Fabrice. — On vous a envoyé cent trente mille ducats en lettres de change tirées de Valladolid.

Gonzalve. — Cela est vrai.

Fabrice. — Le capitaine Aguirre vous a porté huit mille piastres ; je me trompe, c’est quatre-vingt mille.

Gonzalve. — Soit huit mille ou quatre-vingt mille, c’est tout un pour le bon payeur. Continuez.

Fabrice. — La Calabre vous a fourni trois millions onze mille écus en contributions et autres revenus.

Gonzalve. — Vrai Dieu ! cela devient bien long. Ne peut-on savoir la somme totale ?

Fabrice. — Si, seigneur, en voici la récapitulation.

Gonzalve. — Voyons-la donc.

Fabrice. — Vous avez reçu treize millions d’écus.

Gonzalve. — Quoi ! Pas davantage ? Mais c’est une misère.
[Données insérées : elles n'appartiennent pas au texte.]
(** Writing [bs] into the frame of [v] from offset [o]. *)
Lemma uspace_frame_write s l pgdir T U v p fl o bs :
  uspace s l pgdir T U -> U !! v = Some (p, fl) -> 0 <= o -> o + Z.of_nat (length bs) <= 4096 ->
  let s' := upd_kmem (set_pmem (fun m => st_bytes m (p + o) bs)) s in
  uspace s' l pgdir T U /\ agree_pages [p] (vmem s) (vmem s') /\
  forall a, 0 <= a -> ubyte s' U a =
    if decide (4096 * v + o <= a < 4096 * v + o + Z.of_nat (length bs))
    then u8 (default 0 (bs !! Z.to_nat (a - (4096 * v + o)))) else ubyte s U a.
Proof.
  intros H Hv Ho Hl s'. pose proof H as [[Hk Hpt Hd] Hpte Hen Hinj Hdis].
  destruct (Hen _ _ _ Hv) as (Hvr & Hp & _). destruct (Hdis _ _ _ Hv) as [Hpl Hpt'].
  destruct (valid_range _ _ Hp) as [Hpr _].
  assert (forall a, ld8 (vmem s') a = if decide (p + o <= a < p + o + Z.of_nat (length bs))
    then u8 (default 0 (bs !! Z.to_nat (a - (p + o)))) else ld8 (vmem s) a) as Hm.
  { intros a. apply ld8_st_bytes; lia. }
  assert (agree_pages [p] (vmem s) (vmem s')) as Ha.
  { intros a Hna. rewrite Hm. specialize (Hna p ltac:(set_solver)). unfold PGSIZE in Hna. case_decide; [lia|done]. }
  destruct (pt_rep_agree kend [p] (vmem s) (vmem s') pgdir T) as [Hr Hw]; [done|done|by constructor| |].
  { intros q. rewrite list_elem_of_singleton. by intros ->. }
  split_and!; [|done|].
  - split; [split|..]; try done.
    + apply (kinv_agree kend (v_kmem s) l [p]); [done|done|by constructor|].
      intros q Hq. rewrite list_elem_of_singleton. by intros ->.
    + intros w Hw'. rewrite Hw. by apply Hpte.
  - intros a Ha0. unfold ubyte. destruct (U !! (a / 4096)) as [[q f]|] eqn:Eq.
    + rewrite Hm. destruct (decide (q = p)) as [->|Hne].
      * assert (a / 4096 = v) as Ev by by eapply Hinj.
        assert (a = 4096 * v + a mod 4096) as Ea by (rewrite <- Ev; apply Z.div_mod; lia).
        repeat case_decide; try lia; try done; do 3 f_equal; lia.
      * destruct (Hen _ _ _ Eq) as (_ & Hq & _).
        assert (q <= q + a mod 4096 < q + PGSIZE) as Hin by (unfold PGSIZE; pose proof (Z.mod_pos_bound a 4096 ltac:(lia)); lia).
        pose proof (page_apart q p (q + a mod 4096) Hq Hp Hne Hin) as Hap. unfold PGSIZE in Hap.
        rewrite decide_False by lia. rewrite decide_False; [done|]. intros Hr'.
        assert (a / 4096 = v) by zdm. congruence.
    + rewrite decide_False; [done|]. intros Hr'. assert (a / 4096 = v) by zdm. congruence.
Qed.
Grace à moi, l’entretien de nos troupes a coûté bien plus cher que cela à l’ennemi. Donnez-moi ce livre… J’ai aussi mes papiers. Écrivez… Mémoire de ce que j’ai dépensé pour des conquêtes qui me coûtent tant de sang, de veilles et de soucis.
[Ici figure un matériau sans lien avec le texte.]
(* ===== verification/Block.v ===== *)
(** * Disk blocks and the block-cache interface

    A block is the list of its [BSIZE] bytes; the structures on disk (log header,
    superblock, inodes, directory entries) are little-endian fields of it.  The
    class [BlockCache] states what the layers above bio.c use of it: its
    operations ([bread], [bwrite], [brelse], access to [b->data] and [b->flags])
    and their laws in terms of what is on disk, what a reader sees, which blocks
    are dirty and which buffers are held. *)
From S2P Require Import Prelude.

Definition BSIZE : nat := 512.

Abbreviation block := (list Z).

Definition zero_block : block := replicate BSIZE 0.

(** ** Little-endian fields *)
Definition get8 (b : block) (off : nat) : Z := default 0 (b !! off).

Definition get16 (b : block) (off : nat) : Z := get8 b off + 256 * get8 b (off + 1).

Definition get32 (b : block) (off : nat) : Z :=
  get8 b off + 256 * get8 b (off + 1) + 65536 * get8 b (off + 2) + 16777216 * get8 b (off + 3).

Definition le16 (v : Z) : list Z := [v mod 256; v / 256 mod 256].

Definition le32 (v : Z) : list Z :=
  [v mod 256; v / 256 mod 256; v / 65536 mod 256; v / 16777216 mod 256].

(** [memmove(b + off, bs, ...)] inside one block *)
Definition put_bytes (off : nat) (bs : list Z) (b : block) : block := list_inserts off bs b.

Definition get_bytes (off len : nat) (b : block) : list Z := take len (drop off b).

Definition put16 (off : nat) (v : Z) (b : block) : block := put_bytes off (le16 v) b.

Definition put32 (off : nat) (v : Z) (b : block) : block := put_bytes off (le32 v) b.

Lemma length_put_bytes off bs b : length (put_bytes off bs b) = length b.
Proof. apply length_inserts. Qed.

Lemma get8_put_in off bs b i : (off + length bs <= length b)%nat -> (i < length bs)%nat ->
  get8 (put_bytes off bs b) (off + i) = default 0 (bs !! i).
Proof.
  intros Hl Hi. unfold get8, put_bytes. rewrite list_lookup_inserts by lia.
  by replace (off + i - off)%nat with i by lia.
Qed.

Lemma get8_put_out off bs b i : (i < off \/ off + length bs <= i)%nat ->
  get8 (put_bytes off bs b) i = get8 b i.
Proof.
  intros [Hi|Hi]; unfold get8, put_bytes;
    [by rewrite list_lookup_inserts_lt|by rewrite list_lookup_inserts_ge].
Qed.

Lemma get32_put32 off v b : (off + 4 <= length b)%nat -> get32 (put32 off v b) off = u32 v.
Proof.
  intros Hl. unfold get32, put32.
  pose proof (get8_put_in off (le32 v) b 0) as H0. rewrite Nat.add_0_r in H0.
  rewrite H0, !get8_put_in by (simpl; lia). simpl. unfold u32. zdm.
Qed.

Lemma get32_put_out off bs b i : (i + 4 <= off \/ off + length bs <= i)%nat ->
  get32 (put_bytes off bs b) i = get32 b i.
Proof. intros Hi. unfold get32. by rewrite !get8_put_out by lia. Qed.

Lemma get16_put16 off v b : (off + 2 <= length b)%nat -> get16 (put16 off v b) off = u16 v.
Proof.
  intros Hl. unfold get16, put16.
  pose proof (get8_put_in off (le16 v) b 0) as H0. rewrite Nat.add_0_r in H0.
  rewrite H0, !get8_put_in by (simpl; lia). simpl. unfold u16. zdm.
Qed.

Lemma get16_put_out off bs b i : (i + 2 <= off \/ off + length bs <= i)%nat ->
  get16 (put_bytes off bs b) i = get16 b i.
Proof. intros Hi. unfold get16. by rewrite !get8_put_out by lia. Qed.

Lemma length_get_bytes off len b : (off + len <= length b)%nat -> length (get_bytes off len b) = len.
Proof. intros. unfold get_bytes. rewrite length_take, length_drop. lia. Qed.

Lemma get_put_bytes off bs b : (off + length bs <= length b)%nat ->
  get_bytes off (length bs) (put_bytes off bs b) = bs.
Proof.
  intros Hl. apply list_eq. intros i. unfold get_bytes.
  destruct (decide (i < length bs)%nat).
  - rewrite lookup_take_lt, lookup_drop by lia. unfold put_bytes.
    rewrite list_lookup_inserts by lia. f_equal. lia.
  - rewrite lookup_take_ge by lia. symmetry. apply lookup_ge_None_2. lia.
Qed.

Lemma get_bytes_put_out off bs b i len :
  (i + len <= off \/ off + length bs <= i)%nat ->
  get_bytes i len (put_bytes off bs b) = get_bytes i len b.
Proof.
  intros Hi. apply list_eq. intros j. unfold get_bytes.
  destruct (decide (j < len)%nat); [|by rewrite !lookup_take_ge by lia].
  rewrite !lookup_take_lt, !lookup_drop by lia. unfold put_bytes. destruct Hi.
  - by rewrite list_lookup_inserts_lt by lia.
  - by rewrite list_lookup_inserts_ge by lia.
Qed.

Definition upd_fn {A} (f : Z -> A) (b : Z) (v : A) : Z -> A :=
  fun x => if decide (b = x) then v else f x.

Lemma upd_fn_eq {A} (f : Z -> A) b v : upd_fn f b v b = v.
Proof. unfold upd_fn. by case_decide. Qed.

Lemma upd_fn_ne {A} (f : Z -> A) b v x : b <> x -> upd_fn f b v x = f x.
Proof. intros. unfold upd_fn. by case_decide. Qed.

(** ** What a client knows of the cache and the disk *)
Record cview : Type := CView {
  cv_n : Z;                     (* number of disk blocks *)
  cv_disk : Z -> block;         (* contents of the disk *)
  cv_view : Z -> block;         (* what a reader sees *)
  cv_dirty : gset Z;            (* blocks whose buffer has B_DIRTY *)
  cv_locked : gset Z;           (* blocks whose buffer is held *)
  cv_log : list (Z * block);    (* block writes so far *)
}.

Definition v_lock (b : Z) (v : cview) : cview :=
  CView (cv_n v) (cv_disk v) (cv_view v) (cv_dirty v) ({[b]} ∪ cv_locked v) (cv_log v).

Definition v_unlock (b : Z) (v : cview) : cview :=
  CView (cv_n v) (cv_disk v) (cv_view v) (cv_dirty v) (cv_locked v ∖ {[b]}) (cv_log v).

Definition v_set (b : Z) (d : block) (v : cview) : cview :=
  CView (cv_n v) (cv_disk v) (upd_fn (cv_view v) b d) (cv_dirty v) (cv_locked v) (cv_log v).

Definition v_dirty (b : Z) (v : cview) : cview :=
  CView (cv_n v) (cv_disk v) (cv_view v) ({[b]} ∪ cv_dirty v) (cv_locked v) (cv_log v).

Definition v_write (b : Z) (v : cview) : cview :=
  CView (cv_n v) (upd_fn (cv_disk v) b (cv_view v b)) (cv_view v) (cv_dirty v ∖ {[b]}) (cv_locked v)
        (cv_log v ++ [(b, cv_view v b)]).

Definition ROOTDEV : Z := 1.

Class BlockCache (C : Type) : Type := {
  bread : Z -> Z -> M C nat;
  bwrite : nat -> M C unit;
  brelse : nat -> M C unit;
  bdata : C -> nat -> block;
  blockno : C -> nat -> Z;
  set_bdata : nat -> (block -> block) -> M C unit;
  set_dirty : nat -> M C unit;
  cenv : lens C env;
  cwlog : C -> list (Z * block);
  cap : nat;
  cabs : C -> cview -> Prop;
  handle : C -> nat -> Z -> Prop;
}.

(** The buffers held before are still held. *)
Definition keeps {C} `{BlockCache C} (c c' : C) : Prop :=
  forall j x, handle c j x -> handle c' j x.

Class BlockCacheLaws (C : Type) `{BlockCache C} : Prop := {
  bread_law : forall c v b,
    cabs c v -> 0 <= b < cv_n v -> b ∉ cv_locked v ->
    b ∈ cv_dirty v \/ (size (cv_dirty v ∪ cv_locked v) < cap)%nat ->
    wp (bread ROOTDEV b) (fun i c' => cabs c' (v_lock b v) /\ handle c' i b /\ keeps c c') c;
  bdata_law : forall c v i b, cabs c v -> handle c i b -> bdata c i = cv_view v b /\ blockno c i = b;
  set_bdata_law : forall c v i b f,
    cabs c v -> handle c i b ->
    wp (set_bdata i f) (fun _ c' => cabs c' (v_set b (f (cv_view v b)) v) /\ keeps c c') c;
  set_dirty_law : forall c v i b,
    cabs c v -> handle c i b ->
    wp (set_dirty i) (fun _ c' => cabs c' (v_dirty b v) /\ keeps c c') c;
  bwrite_law : forall c v i b,
    cabs c v -> handle c i b ->
    wp (bwrite i) (fun _ c' => cabs c' (v_write b v) /\ keeps c c') c;
  brelse_law : forall c v i b,
    cabs c v -> handle c i b -> b ∈ cv_dirty v \/ cv_view v b = cv_disk v b ->
    wp (brelse i) (fun _ c' => cabs c' (v_unlock b v) /\
      forall j x, x <> b -> handle c j x -> handle c' j x) c;
  cwlog_law : forall c v, cabs c v -> cwlog c = cv_log v;
  cabs_size : forall c v, cabs c v -> cv_n v <= 2147483648;
  handle_range : forall c v i b, cabs c v -> handle c i b -> 0 <= b < cv_n v;
  cenv_laws : LensLaws cenv;
  cenv_abs : forall c v f, cabs c v -> cabs (over cenv f c) v;
  cenv_handle : forall c f i b, handle c i b -> handle (over cenv f c) i b;
  cabs_ext : forall c v v', cabs c v -> cv_n v' = cv_n v -> cv_dirty v' = cv_dirty v ->
    cv_locked v' = cv_locked v -> cv_log v' = cv_log v ->
    (forall b, 0 <= b < cv_n v -> cv_disk v' b = cv_disk v b /\ cv_view v' b = cv_view v b) ->
    cabs c v';
}.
Fabrice. — J’y suis, votre excellence peut continuer.

Gonzalve. — Deux millions en espions.

Fabrice. — Autant que cela ?

Gonzalve. — Et c’est peu. Faute d’espions, on perd les occasions les plus favorables. Il faut les bien payer, si l’on veut qu’ils nous reviennent ; car, si ce ne sont pas eux qui donnent la victoire, au moins ils ouvrent la voie qui y conduit.

Fabrice. — J’ai écrit.

Gonzalve. — Cent mille ducats en poudre et en balles.
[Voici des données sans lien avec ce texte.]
(* ===== verification/Bio.v ===== *)
(** * Buffer cache and memory disk (src/xv6/bio.c, src/xv6/memide.c)

    [bcache.buf[0..NBUF-1]] and [bcache.head], which the linker places right
    after the array, are the entries [0..NBUF] of one list of buffers; [prev] and
    [next] are indices into it, so the LRU list is the doubly linked list of the
    code.  The disk is the list of its blocks; the model also records the sequence
    of block writes, from which a crash keeps a prefix. *)
From S2P Require Import Prelude Block Sleeplock.

Module Bio.

Definition NBUF : nat := 30.

Definition B_VALID : Z := 2.

Definition B_DIRTY : Z := 4.

(** [struct buf] *)
Record buf : Type := Buf {
  b_flags : Z;
  b_dev : Z;
  b_blockno : Z;
  b_lock : sleeplock;
  b_refcnt : Z;
  b_prev : nat;
  b_next : nat;
  b_data : block;
}.

Definition set_flags (f : Z -> Z) (b : buf) : buf :=
  Buf (f (b_flags b)) (b_dev b) (b_blockno b) (b_lock b) (b_refcnt b) (b_prev b) (b_next b) (b_data b).

Definition set_dev (v : Z) (b : buf) : buf :=
  Buf (b_flags b) v (b_blockno b) (b_lock b) (b_refcnt b) (b_prev b) (b_next b) (b_data b).

Definition set_blockno (v : Z) (b : buf) : buf :=
  Buf (b_flags b) (b_dev b) v (b_lock b) (b_refcnt b) (b_prev b) (b_next b) (b_data b).

Definition set_lock (l : sleeplock) (b : buf) : buf :=
  Buf (b_flags b) (b_dev b) (b_blockno b) l (b_refcnt b) (b_prev b) (b_next b) (b_data b).

Definition set_refcnt (f : Z -> Z) (b : buf) : buf :=
  Buf (b_flags b) (b_dev b) (b_blockno b) (b_lock b) (f (b_refcnt b)) (b_prev b) (b_next b) (b_data b).

Definition set_prev (v : nat) (b : buf) : buf :=
  Buf (b_flags b) (b_dev b) (b_blockno b) (b_lock b) (b_refcnt b) v (b_next b) (b_data b).

Definition set_next (v : nat) (b : buf) : buf :=
  Buf (b_flags b) (b_dev b) (b_blockno b) (b_lock b) (b_refcnt b) (b_prev b) v (b_data b).

Definition set_data (f : block -> block) (b : buf) : buf :=
  Buf (b_flags b) (b_dev b) (b_blockno b) (b_lock b) (b_refcnt b) (b_prev b) (b_next b) (f (b_data b)).

(** A buffer of the zero-initialised cache. *)
Definition null_buf : buf := Buf 0 0 0 (Sleeplock false false 0) 0 0 0 zero_block.

(** [bcache], the disk, the history of disk writes and the process layer. *)
Record bio : Type := Bio {
  bc_lock : bool;
  bufs : list buf;
  disk : list block;
  wlog : list (Z * block);
  benv : env;
}.

Definition set_bc_lock (f : bool -> bool) (s : bio) : bio :=
  Bio (f (bc_lock s)) (bufs s) (disk s) (wlog s) (benv s).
Fabrice. — Vous avez dû, avec cette somme, en acheter beaucoup.

Gonzalve. — Apprenez que nous nous servions de celles même que nous lançait l’ennemi, autrement tous les trésors du roi n’auraient pas suffi à notre consommation… Mettez encore dix mille ducats pour des gants parfumés.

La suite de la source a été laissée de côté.